I find both of these reasons pathetic, and anti-leadership in nature, but Obama seems to relish the idea of somehow being a leader who doesn’t lead.

As far as I know, there has been no official definition that we can apply to decide whether a murderous act should be called murder versus terror. I feel like I know it when I see it, but defining it with words is difficult.

To me, I feel it has something to do with sending a message. Murder is just killing someone because you have an issue with them and you want them dead, or in the case of some serial killers, because you simply enjoy the rush of killing.

Terrorism however is killing someone so that it serves as a message to others to not cross the person or party committing the act—thus spreading terror to others.

Nonetheless, since many seem to want to differentiate between murders & serial killers versus terrorists, I’ll throw it to you, my readers and people who just accidentally stumbled here via a Google search for something quite possibly completely unrelated.

How would you define terror versus murder? What quality or qualities do you think one has that the other doesn’t? Does it matter to you what the president calls it so long as he vigilantly pursues the people who commit such acts? What say you?

3 thoughts on “What makes a terrorist a terrorist?”

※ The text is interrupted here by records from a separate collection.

Lemma connection_make_wf sockfd cbs :
  exists c, make sockfd cbs = Ok c /\ wf c /\ state_ c = kConnecting /\
    Buffer.contents (outputBuffer_ c) = [] /\ pending c = [].
Proof.
  destruct (Buffer.buffer_make_wf Buffer.kInitialSize) as (b & Hb & Hw & Hc); [done..|].
  unfold make. rewrite Hb. simpl. eexists. split; [done|]. split_and!; try done.
  pose proof (proj2 (readable_contents b Hw) Hc) as Hq.
  assert (Hno : ~ (Buffer.contents b <> [] \/ 0 <= -1)) by (intros [?|?]; [done|lia]).
  split; [split|]; fields; try done.
  unfold above_ok. fields. by rewrite Hq.
Qed.

(** The whole output buffer written, or already empty. *)
Lemma writeOutput_all c :
  wf c ->
  wp (writeOutput (SysOk (Buffer.readableBytes (outputBuffer_ c)))) c (fun go c1 es =>
    go = true /\ exists b, c1 = set_output b c /\ Buffer.wf b /\ Buffer.readableBytes b = 0 /\
    written es = Buffer.contents (outputBuffer_ c) /\ closed es = [] /\ half_closed es = false).
Proof.
  intros [Hwf _]. unfold writeOutput. pose proof (Buffer.contents_length _ (wf_output c Hwf)) as Hl.
  pose proof (blen_nonneg (Buffer.contents (outputBuffer_ c))).
  destruct (retrieve_output c (Buffer.readableBytes (outputBuffer_ c)) Hwf) as ([] & _ & Hc); [lia|].
  wp_steps; simplify_eq; zbool; try lia; (split; [done|]).
  - exists (outputBuffer_ c). assert (Hz : Buffer.readableBytes (outputBuffer_ c) = 0) by lia.
    split_and!; try done; [by destruct c | apply Hwf |]. symmetry.
    by apply readable_contents; [apply Hwf|].
  - eexists. split_and!; try done.
    + apply readable_contents; [done|]. fields. rewrite Hc. apply drop_ge. unfold blen in *. lia.
    + simpl. rewrite app_nil_r. apply take_ge. unfold blen in *. lia.
Qed.

Lemma notifyLowWaterMark_all c :
  wp notifyLowWaterMark c (fun _ c1 es => exists b, c1 = set_above b c /\
    written es = [] /\ closed es = [] /\ half_closed es = false).
Proof.
  unfold notifyLowWaterMark, queueInLoop. wp_steps.
  1,2: by exists false.
  exists (aboveHighWaterMark_ c). by destruct c.
Qed.

Lemma writeFile_all c :
  (0 <= fileFd_ c -> 0 <= fileOffset_ c <= fileSize_ c /\ fileSize_ c < 2^63) ->
  Buffer.readableBytes (outputBuffer_ c) = 0 ->
  wp (writeFile (SysOk (fileSize_ c - fileOffset_ c))) c (fun go c1 es =>
    go = true /\ exists off, c1 = set_file (fileFd_ c) (fileSize_ c) off c /\
    (0 <= fileFd_ c -> u64 off = fileSize_ c /\
       es = [ESendfile (fileFd_ c) (fileOffset_ c) (fileSize_ c - fileOffset_ c)]) /\
    written es = [] /\ closed es = [] /\ half_closed es = false).
Proof.
  intros Hwf Hq. unfold writeFile. apply wp_bind, wp_get. cbn [app]. rewrite Hq, Z.eqb_refl.
  cbn [andb]. wp_steps; (split; [done|]); zbool.
  - eexists. split_and!; try done. intros Hfd. split; [|done].
    specialize (Hwf Hfd). rewrite u64_small by lia. lia.
  - exists (fileOffset_ c). split_and!; try done; [by destruct c | lia].
Qed.

Lemma finishWrite_all c :
  Buffer.wf (outputBuffer_ c) -> Buffer.readableBytes (outputBuffer_ c) = 0 ->
  (0 <= fileFd_ c -> u64 (fileOffset_ c) = fileSize_ c) ->
  wp finishWrite c (fun _ c' es =>
    ~ has_output c' /\ Channel.isWriting (channel_ c') = false /\
    written es = [] /\ closed es = pending c /\
    (writeCompleteCallback_ (callbacks_ c) = true -> In (EQueueInLoop FWriteComplete) es) /\
    half_closed es = is_state kDisconnecting c).
Proof.
  intros Hwf Hq Hf. unfold finishWrite, shutdownInLoop, queueInLoop, pending, has_output.
  destruct (Channel.disableWriting_spec (channel_ c)) as (ch & cs & Hch & Hw & _ & _).
  assert (Hc : Buffer.contents (outputBuffer_ c) = []).
  { by apply readable_contents. }
  apply wp_bind, wp_get. cbn [app]. rewrite Hq, Z.eqb_refl. cbn [andb].
  apply wp_when; intros Hb; last first.
  { exfalso. zbool. by apply H0, Hf; lia. }
  wp_steps; try (eapply wp_on_channel; [exact Hch|]); wp_steps; fields; zbool;
    rewrite ?Hw in *; try done.
  all: split_and!; [| done | by autorewrite with effects | | | by autorewrite with effects].
  all: try (rewrite Hc; intros [?|?]; [done | lia]).
  all: try (autorewrite with effects; simpl; destruct (0 <=? fileFd_ c) eqn:E; zbool; done || lia).
  all: intros ?; rewrite !in_app_iff; simpl; tauto || congruence.
Qed.

(** ** Properties *)

(** A small connection and a run on it, for the examples below. *)
Definition test_callbacks : callbacks := Callbacks true true true true true true.

Definition test_conn : t :=
  mk (-1) 0 0 4 8 false kConnecting (Channel.make 7) test_callbacks
     Buffer.test_buffer Buffer.test_buffer.

Definition test_up : t :=
  mk (-1) 0 0 4 8 false kConnected (Channel.mk 7 1 0 true true) test_callbacks
     Buffer.test_buffer Buffer.test_buffer.

Definition test_run : list event :=
  [EvEstablished; EvSend true (SysOk 3) (str "hello world!"); EvWrite (SysOk 6) (SysOk 0);
   EvSendFile true 9 10; EvShutdown true; EvWrite (SysOk 3) (SysOk 10);
   EvRead (Buffer.ReadvOk [] []); EvForceClose].

Lemma test_up_wf : wf test_up.
Proof.
  split; [split|]; try apply Buffer.test_buffer_wf; try done.
  all: by intros ? [?|Hf]; [|vm_compute in Hf].
Qed.

Lemma test_conn_wf : wf test_conn.
Proof.
  split; [split|]; try apply Buffer.test_buffer_wf; try done.
  all: by intros ? [?|Hf]; [|vm_compute in Hf].
Qed.

(** Evaluates [run_ok] on a concrete run. *)
Ltac concrete_run := vm_compute; split_and!; try discriminate; try reflexivity.

Lemma test_run_ok : run_ok test_run test_conn.
Proof. concrete_run. by split. Qed.

(** C8. The output is a byte stream: whatever happens to a connection, in whatever
    order, no event faults, and the bytes given to the socket followed by the
    bytes still queued are those queued at first followed by the messages
    accepted, in order: nothing is lost, duplicated or reordered between the
    direct write of [sendInLoop], [outputBuffer_] and [handleWrite].  A message is
    refused only when the connection is down or the socket is broken. *)
Theorem output_stream_integrity (c : t) (evs : list event) :
  wf c -> run_ok evs c ->
  exists c' l, run_log evs c = Ok (c', l) /\ wf c' /\
    written (l_effects l) ++ Buffer.contents (outputBuffer_ c') =
      Buffer.contents (outputBuffer_ c) ++ l_accepted l.
Proof.
  intros Hwf Hok. destruct (run_log_spec evs c Hwf Hok) as (c' & l & ? & ? & []). eauto 6.
Qed.

Lemma output_stream_integrity_witness :
  exists c' l, run_log test_run test_conn = Ok (c', l) /\ wf c' /\
    written (l_effects l) ++ Buffer.contents (outputBuffer_ c') =
      Buffer.contents (outputBuffer_ test_conn) ++ l_accepted l.
Proof.
  apply (output_stream_integrity test_conn test_run); [apply test_conn_wf | apply test_run_ok].
Defined.

(** C21. The watermark callbacks alternate: the notifications queued in a run, high
    and low, come in turns, each with a queue length at or beyond its mark, and the
    flag tells which one comes next. *)
Theorem watermarks_alternate (c : t) (evs : list event) :
  wf c -> run_ok evs c ->
  lowWaterMarkCallback_ (callbacks_ c) = true ->
  highWaterMarkCallback_ (callbacks_ c) = true ->
  exists c' l, run_log evs c = Ok (c', l) /\
    alternates (lowWaterMark_ c) (highWaterMark_ c) (aboveHighWaterMark_ c)
      (marks (l_effects l)) (aboveHighWaterMark_ c') /\
    (let queued := Buffer.readableBytes (outputBuffer_ c') in
     (highWaterMark_ c <= queued -> aboveHighWaterMark_ c' = true) /\
     (queued <= lowWaterMark_ c -> aboveHighWaterMark_ c' = false)).
Proof.
  intros Hwf Hok Hl Hh.
  destruct (run_log_spec evs c Hwf Hok) as (c' & l & ? & [Hwf' Ha] & [? ? (El & Eh & _) Hm]).
  exists c', l. split_and!; [done | by apply Hm |]. unfold above_ok in Ha.
  rewrite El, Eh in Ha. destruct (aboveHighWaterMark_ c'); split; intros; done || lia.
Qed.

Lemma watermarks_alternate_witness :
  exists c' l, run_log test_run test_conn = Ok (c', l) /\
    alternates 4 8 false (marks (l_effects l)) (aboveHighWaterMark_ c') /\
    (let queued := Buffer.readableBytes (outputBuffer_ c') in
     (8 <= queued -> aboveHighWaterMark_ c' = true) /\
     (queued <= 4 -> aboveHighWaterMark_ c' = false)).
Proof.
  apply (watermarks_alternate test_conn test_run);
    [apply test_conn_wf | apply test_run_ok | reflexivity | reflexivity].
Defined.





(** C9. Graceful shutdown: when, after any run, an event half-closes the socket of
    a connection that is still up, everything that was ever accepted has been
    written, and no file is left to send. *)
Theorem half_close_after_drain (c c1 c2 : t) (evs : list event) (l : log) (e : event)
    (es : list effect) :
  wf c -> run_ok evs c -> run_log evs c = Ok (c1, l) ->
  event_ok c1 e -> run_event e c1 = Ok (tt, c2, es) ->
  half_closed es = true -> state_ c2 <> kDisconnected ->
  written (l_effects l ++ es) =
    Buffer.contents (outputBuffer_ c) ++ l_accepted l ++ accepted c1 e /\
  pending c2 = [].
Proof.
  intros Hwf Hok Hl He Hr Hh Hs.
  destruct (run_log_spec evs c Hwf Hok) as (c1' & l' & Hl' & Hwf1 & [B1]).
  rewrite Hl in Hl'. injection Hl' as <- <-.
  pose proof (run_event_spec c1 e Hwf1 He) as Hspec. unfold wp in Hspec. rewrite Hr in Hspec.
  destruct Hspec as (_ & D & [B2]). specialize (D Hh Hs). unfold has_output in D.
  split.
  - destruct (decide (Buffer.contents (outputBuffer_ c2) = [])) as [E|]; [|naive_solver].
    rewrite E, app_nil_r in B2. by rewrite written_app, B2, app_assoc, B1, <- app_assoc.
  - unfold pending. destruct (0 <=? fileFd_ c2) eqn:E; [zbool; naive_solver | done].
Qed.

  1. The lines between murder and terrorism are blurred just as anything else having to deal with morality. The difference is that murder comes from within while terrorism comes from without. Murder evokes true emotion from a small group effected by their loss while terrorism feels like an attack on a larger group even though it does not effect every person in that group. In the event of a localized tragedy the community may rally around those effected though a large portion of them are completely not effected. Though no one wants to admit it they are not sincerely empathetic to victims they do not know. They can not even be really sympathetic. It is impossible for a person to care about people they have never met. (It is a built in response to maintain or build bonds which has guilt included to make sure you are cooperating) The same applies to a terror attack. You can not feel real empathy for the victims unless you were directly involved. Instead we feel victimized by outsiders as a group because they are not attacking personally they are making a spectacle. If the events of Boston were done by a single person found out to be a jilted lover sickly exercising his heart ache we would call him a sociopathic murderer because it is targeted at a person without concern for others. Terrorism is sociopathic murderers targeting a certain group whether or not they act independently because there is believed to be a group behind it. Group A on Group B violence is an innate call for universal defense/war.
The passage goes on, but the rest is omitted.